UCSB Distinguished Professor for Psychological & Brain Sciences, Jonathan Schooler, told the Business Times the big shift came with research, some that started at Johns Hopkins University by Roland Griffith.
Griffith, who died at 77 earlier this year, was an internationally revered researcher of psychedelic and mood-altering drugs and it was his research that helped kickstart a new era of psychedelic study and led to the creation of the nation’s first psychedelic research center at Johns Hopkins.
Schooler also noted the work being done by the Multidisciplinary Association for Psychedelic Studies and its research to note the positive correlation between psychedelics and mental health.
“These important studies have paved the way for a renaissance,” Schooler said.
“The evidence suggests that when psychedelics are used under supervised conditions with professionals who can create the set and the setting, there’s evidence it can lead to quite enduring changes… actual enduring changes in recovery from depression and addiction.”
Part of what inspired Drozd to pursue this work was a course he took at Johns Hopkins, in which he became better informed on the subject and saw the positives.
What also helped push him to open his practice was the fact he moved out to California, particularly Santa Barbara, just two short years ago alongside his wife and two kids.
“It just became clear to me that I no longer aligned with the Western model of healing after my work with psychedelics,” Drozd said.
“So I took a six-month sabbatical and we decided to start our new life out here, closer to family and I had a close friend reach out to me about a course on psychedelics here.”
Shortly after that course, Drozd started Santa Barbara Ketamine Therapy, his first business that saw great success.
He decided to move to a new building because of the rising demand and change the name because starting in 2024, they will offer an MDMA — known as ecstasy or molly — treatment option after Drozd received his MAPS certification.
Drozd said he is also hopeful to conduct some trials and partner with universities shortly to bring about even more research and data on the subject.
“What I have noticed in the past few years is that there are a lot of providers, doctors, and therapists that are becoming frustrated with a system that just treats the symptoms of something and now there is a huge adoption by the medical community because they are looking and need a new tech for mental health,” Drozd said.
“This new wave is born out of the necessity to use something that doesn’t exist and needed for people.”
A standard course lasts about three months with the first month mainly focusing on having people focus on what they hope to accomplish before starting the actual treatment.
Drozd said this is an important part of the medical application of psychedelics, especially for people who may have tried psychedelics before and had a bad experience and therefore are scared or those who are even a bit afraid to try it at all.

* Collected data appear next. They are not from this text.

(** * AtomKV: the database engine of [database.go]

    A shallow embedding of the engine of skeeto/atomkv (the store, the
    subscription registry, the notifier and the exported operations) and
    the properties of its specification.

    The engine is a single goroutine ([dispatch]) that owns the three maps
    of [Database] and serves one request at a time.  The embedding therefore
    is sequential: every exported operation is a function on the [World]
    (the database together with the channels the Go heap holds), and a run
    of the program is a list of operations in the order [dispatch] receives
    them. *)

From Stdlib Require Import ZArith Ascii String Lia.
From stdpp Require Import gmap strings list fin_maps sorting.

Local Open Scope Z_scope.
#[local] Set Warnings "-clear-no-such-hyp".

(** ** Go's [int] (64 bits, two's complement) *)

Definition int_min : Z := - 2 ^ 63.
Definition int_max : Z := 2 ^ 63 - 1.

(** The value of a mathematical integer once stored in an [int]. *)
Definition int_wrap (z : Z) : Z := (z + 2 ^ 63) mod 2 ^ 64 - 2 ^ 63.

(** [a + b] on [int]. *)
Definition int_add (a b : Z) : Z := int_wrap (a + b).
Arguments int_wrap : simpl never.
Arguments int_add : simpl never.

(** ** Results of code that can panic *)

Inductive res (A : Type) : Type :=
| Ok (a : A)
| Panic (msg : string)
| OutOfFuel.
Arguments Ok {A} a.
Arguments Panic {A} msg.
Arguments OutOfFuel {A}.

Global Instance res_ret : MRet res := λ A a, Ok a.

Global Instance res_bind : MBind res := λ A B k m,
  match m with
  | Ok a => k a
  | Panic msg => Panic msg
  | OutOfFuel => OutOfFuel
  end.

(** ** Go strings: byte sequences *)

(** [s[:n]]: panics unless [0 <= n <= len(s)]. *)
Definition slice_to (s : string) (n : Z) : res string :=
  if (n <? 0) || (Z.of_nat (String.length s) <? n)
  then Panic "slice bounds out of range"
  else Ok (substring 0 (Z.to_nat n) s).

(** [strings.LastIndexByte]: scans from the end for byte [c]. *)
Fixpoint last_index_from (n : nat) (s : string) (c : ascii) : Z :=
  match n with
  | O => -1
  | S i =>
      match String.get i s with
      | Some a => if Ascii.eqb a c then Z.of_nat i else last_index_from i s c
      | None => last_index_from i s c
      end
  end.

Definition LastIndexByte (s : string) (c : ascii) : Z :=
  last_index_from (String.length s) s c.

(** ** Data model *)

Record Update : Type := mkUpdate {
  Key : string;
  Value : string;
  Revision : Z
}.

Record entry : Type := mkEntry {
  value : string;
  revision : Z
}.

(** A channel value is [nil] or a reference to a channel of the heap. *)
Abbreviation loc := positive (only parsing).
Abbreviation chan := (option loc) (only parsing).
Definition nil : chan := None.

(** A buffered channel: its capacity and the elements queued in it. *)
Record channel : Type := mkChannel {
  cap : nat;
  buf : list Update
}.

Record subscriber : Type := mkSubscriber {
  path : string;
  ch : chan
}.

Record Database : Type := mkDatabase {
  values : gmap string entry;
  subscriptions : gmap string (gset chan);
  subscribers : gmap chan subscriber;
  buflen : Z;
  expiry : Z
}.

(** What the program owns: the database, the channels made so far, and the
    keys for which an [expire] goroutine was started ([go d.expire(key)]),
    latest first. *)
Record World : Type := mkWorld {
  db : Database;
  heap : gmap loc channel;
  expiring : list string
}.

Definition defaultBuflen : Z := 64.
Definition defaultExpiry : Z := 3600 * 24 * 7 * 1000000000.

Definition NewDatabase (buflen expiry : Z) : World :=
  let buflen := if buflen =? 0 then defaultBuflen else buflen in
  let expiry := if expiry =? 0 then defaultExpiry else expiry in
  {| db := {| values := ∅; subscriptions := ∅; subscribers := ∅;
              buflen := buflen; expiry := expiry |};
     heap := ∅;
     expiring := [] |}.

Definition with_values (v : gmap string entry) (w : World) : World :=
  let d := db w in
  {| db := {| values := v; subscriptions := subscriptions d;
              subscribers := subscribers d;
              buflen := buflen d; expiry := expiry d |};
     heap := heap w; expiring := expiring w |}.

Definition with_registry (s : gmap string (gset chan))
    (r : gmap chan subscriber) (w : World) : World :=
  let d := db w in
  {| db := {| values := values d; subscriptions := s; subscribers := r;
              buflen := buflen d; expiry := expiry d |};
     heap := heap w; expiring := expiring w |}.

Definition with_heap (h : gmap loc channel) (w : World) : World :=
  {| db := db w; heap := h; expiring := expiring w |}.

(** [go d.expire(key)] *)
Definition go_expire (key : string) (w : World) : World :=
  {| db := db w; heap := heap w; expiring := key :: expiring w |}.

(** ** Channels *)

(** [select { case s <- u: default: }]: the send happens when the buffer
    has room, otherwise (or on a [nil] channel) the default case runs and
    the element is dropped.  No receiver waits on a channel with an empty
    buffer in this sequential model, so a channel of capacity 0 never
    accepts. *)
Definition try_send (c : channel) (u : Update) : channel :=
  if (length (buf c) <? cap c)%nat
  then {| cap := cap c; buf := buf c ++ [u] |}
  else c.

Definition send (s : chan) (u : Update) (h : gmap loc channel)
    : gmap loc channel :=
  match s with
  | None => h
  | Some l =>
      match h !! l with
      | Some c => <[l := try_send c u]> h
      | None => h
      end
  end.

(** [make(chan Update, n)]: a fresh channel; panics on a negative size. *)
Definition make_chan (n : Z) (h : gmap loc channel)
    : res (chan * gmap loc channel) :=
  if n <? 0 then Panic "makechan: size out of range"
  else
    let l := fresh (dom h) in
    Ok (Some l, <[l := {| cap := Z.to_nat n; buf := [] |}]> h).

(** [<-ch] by the owner of a handle, when an element is queued. *)
Definition recv (s : chan) (h : gmap loc channel)
    : option (Update * gmap loc channel) :=
  match s with
  | None => None
  | Some l =>
      match h !! l with
      | Some c =>
          match buf c with
          | u :: rest => Some (u, <[l := {| cap := cap c; buf := rest |}]> h)
          | [] => None
          end
      | None => None
      end
  end.

(** ** The engine *)

Definition zero_entry : entry := {| value := ""; revision := 0 |}.
Definition zero_subscriber : subscriber := {| path := ""; ch := nil |}.

(** [e, ok := d.values[key]] *)
Definition get (key : string) (w : World) : entry * bool :=
  match values (db w) !! key with
  | Some e => (e, true)
  | None => (zero_entry, false)
  end.

(** The body of [for s := range m] in [notify]: [s] receives [u] unless it
    was seen before in this call. *)
Definition deliver (u : Update) (acc : gset chan * gmap loc channel)
    (s : chan) : gset chan * gmap loc channel :=
  if decide (s ∈ acc.1) then acc
  else ({[s]} ∪ acc.1, send s u acc.2).

(** The loop of [notify].  [fuel] bounds the number of iterations.  Next to
    the heap, the result lists the values of [part] at which
    [d.subscriptions] was looked up, in order.  Go ranges over [m] in an
    unspecified order; the enumeration [elements m] stands for it (see
    [deliver_order]). *)
Fixpoint notify_loop (fuel : nat) (d : Database) (u : Update) (part : string)
    (seen : gset chan) (h : gmap loc channel)
    : res (list string * gmap loc channel) :=
  match fuel with
  | O => OutOfFuel
  | S fuel =>
      let acc :=
        match subscriptions d !! part with
        | Some m => foldl (deliver u) (seen, h) (elements m)
        | None => (seen, h)
        end in
      front ← slice_to part (Z.of_nat (String.length part) - 1);
      let slash := LastIndexByte front "/" in
      if slash =? -1 then Ok ([part], acc.2)
      else
        part' ← slice_to part (slash + 1);
        r ← notify_loop fuel d u part' acc.1 acc.2;
        Ok (part :: r.1, r.2)
  end.

Definition notify (key : string) (e : entry) (w : World)
    : res (list string * World) :=
  r ← notify_loop (S (String.length key)) (db w)
        {| Key := key; Value := value e; Revision := revision e |}
        key ∅ (heap w);
  Ok (r.1, with_heap r.2 w).

Definition set (key val : string) (w : World) : res World :=
  let '(e, ok) := get key w in
  let e := if ok then {| value := value e;
                         revision := int_add (revision e) 1 |} else e in
  let w := if ok then w else go_expire key w in
  let e := {| value := val; revision := revision e |} in
  let w := with_values (<[key := e]> (values (db w))) w in
  r ← notify key e w;
  Ok r.2.

Definition update (key val : string) (rev : Z) (w : World)
    : res (bool * World) :=
  let '(e, ok) := get key w in
  let e := if ok then e else {| value := value e; revision := -1 |} in
  if negb (int_add (revision e) 1 =? rev) then Ok (false, w)
  else
    let w := if ok then w else go_expire key w in
    let e := {| value := val; revision := rev |} in
    let w := with_values (<[key := e]> (values (db w))) w in
    r ← notify key e w;
    Ok (true, r.2).

Definition subscribe (p : string) (c : chan) (w : World) : World :=
  let d := db w in
  let m := default ∅ (subscriptions d !! p) in
  with_registry (<[p := {[c]} ∪ m]> (subscriptions d))
                (<[c := {| path := p; ch := c |}]> (subscribers d)) w.

Definition unsubscribe (c : chan) (w : World) : World :=
  let d := db w in
  let sub := default zero_subscriber (subscribers d !! c) in
  let subscribers' := delete c (subscribers d) in
  match subscriptions d !! path sub with
  | Some m =>
      let m := m ∖ {[ch sub]} in
      if (size m =? 0)%nat
      then with_registry (delete (path sub) (subscriptions d)) subscribers' w
      else with_registry (<[path sub := m]> (subscriptions d)) subscribers' w
  | None =>
      with_registry (delete (path sub) (subscriptions d)) subscribers' w
  end.

Definition validate (key : string) : res unit :=
  match key with
  | String "/" _ => Ok ()
  | _ => Panic "invalid key"
  end.

(** ** The exported operations, as [dispatch] serves them *)

Definition Database_Get (key : string) (w : World)
    : res (string * Z * bool) :=
  _ ← validate key;
  let '(e, ok) := get key w in
  Ok (value e, revision e, ok).

Definition Database_Set (key val : string) (w : World) : res World :=
  _ ← validate key;
  set key val w.

Definition Database_Update (key val : string) (rev : Z) (w : World)
    : res (bool * World) :=
  _ ← validate key;
  update key val rev w.

Definition Database_Delete (key : string) (w : World) : World :=
  with_values (delete key (values (db w))) w.

Definition Database_Subscribe (p : string) (w : World)
    : res (chan * World) :=
  _ ← validate p;
  r ← make_chan (buflen (db w)) (heap w);
  Ok (r.1, subscribe p r.1 (with_heap r.2 w)).

Definition Database_Unsubscribe (c : chan) (w : World) : World :=
  unsubscribe c w.

(** ** The prefixes [notify] visits *)

(** The loop of [notify] without its deliveries: the successive values of
    [part]. *)
Fixpoint walk (fuel : nat) (part : string) : res (list string) :=
  match fuel with
  | O => OutOfFuel
  | S fuel =>
      front ← slice_to part (Z.of_nat (String.length part) - 1);
      let slash := LastIndexByte front "/" in
      if slash =? -1 then Ok [part]
      else
        part' ← slice_to part (slash + 1);
        r ← walk fuel part';
        Ok (part :: r)
  end.

Definition prefixes (key : string) : list string :=
  match walk (S (String.length key)) key with
  | Ok l => l
  | _ => []
  end.

(** The last byte of [s] is a slash. *)
Definition ends_with_slash (s : string) : Prop :=
  String.get (String.length s - 1) s = Some "/"%char.

(** What one iteration of [notify] does with the subscribers of [p]. *)
Definition deliver_at (d : Database) (u : Update)
    (acc : gset chan * gmap loc channel) (p : string)
    : gset chan * gmap loc channel :=
  match subscriptions d !! p with
  | Some m => foldl (deliver u) acc (elements m)
  | None => acc
  end.

(** The handles registered at one of the paths [ps]. *)
Definition listeners (d : Database) (ps : list string) : gset chan :=
  ⋃ ((λ p, default ∅ (subscriptions d !! p)) <$> ps).

(** The heap once every channel of [seen] was offered [u]. *)
Definition offered (u : Update) (seen : gset chan) (h : gmap loc channel)
    (l : loc) : option channel :=
  if decide (Some l ∈ seen) then (λ c, try_send c u) <$> h !! l else h !! l.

“Our purpose is to maximize the experience by creating the right experience, create the right mindset by bringing in the right people, monitor sleep, health and diet and so your body knows you’re in the middle of a healing experience,” Drozd said.
“That maximizes the likelihood that you can allow a positive experience.”
So far, Lucid Therapeutics has 12 employees with over 1,200 clients, Drozd said. Next year they hope to have group therapy in addition to solo sessions.
The location’s Nov. 11 opening was also very intentional — as it was meant to coincide with Veteran’s Day and offer this potential therapy to a subsect of people who have been known to struggle with mental health after coming back from abroad.
“After my first treatment in a clinical setting I realized that this is the most aligned I felt with a healing process and I wanted to open this facility after,” Drozd said.
“I knew I wanted to do something more intentional with my next step and I believe I am.”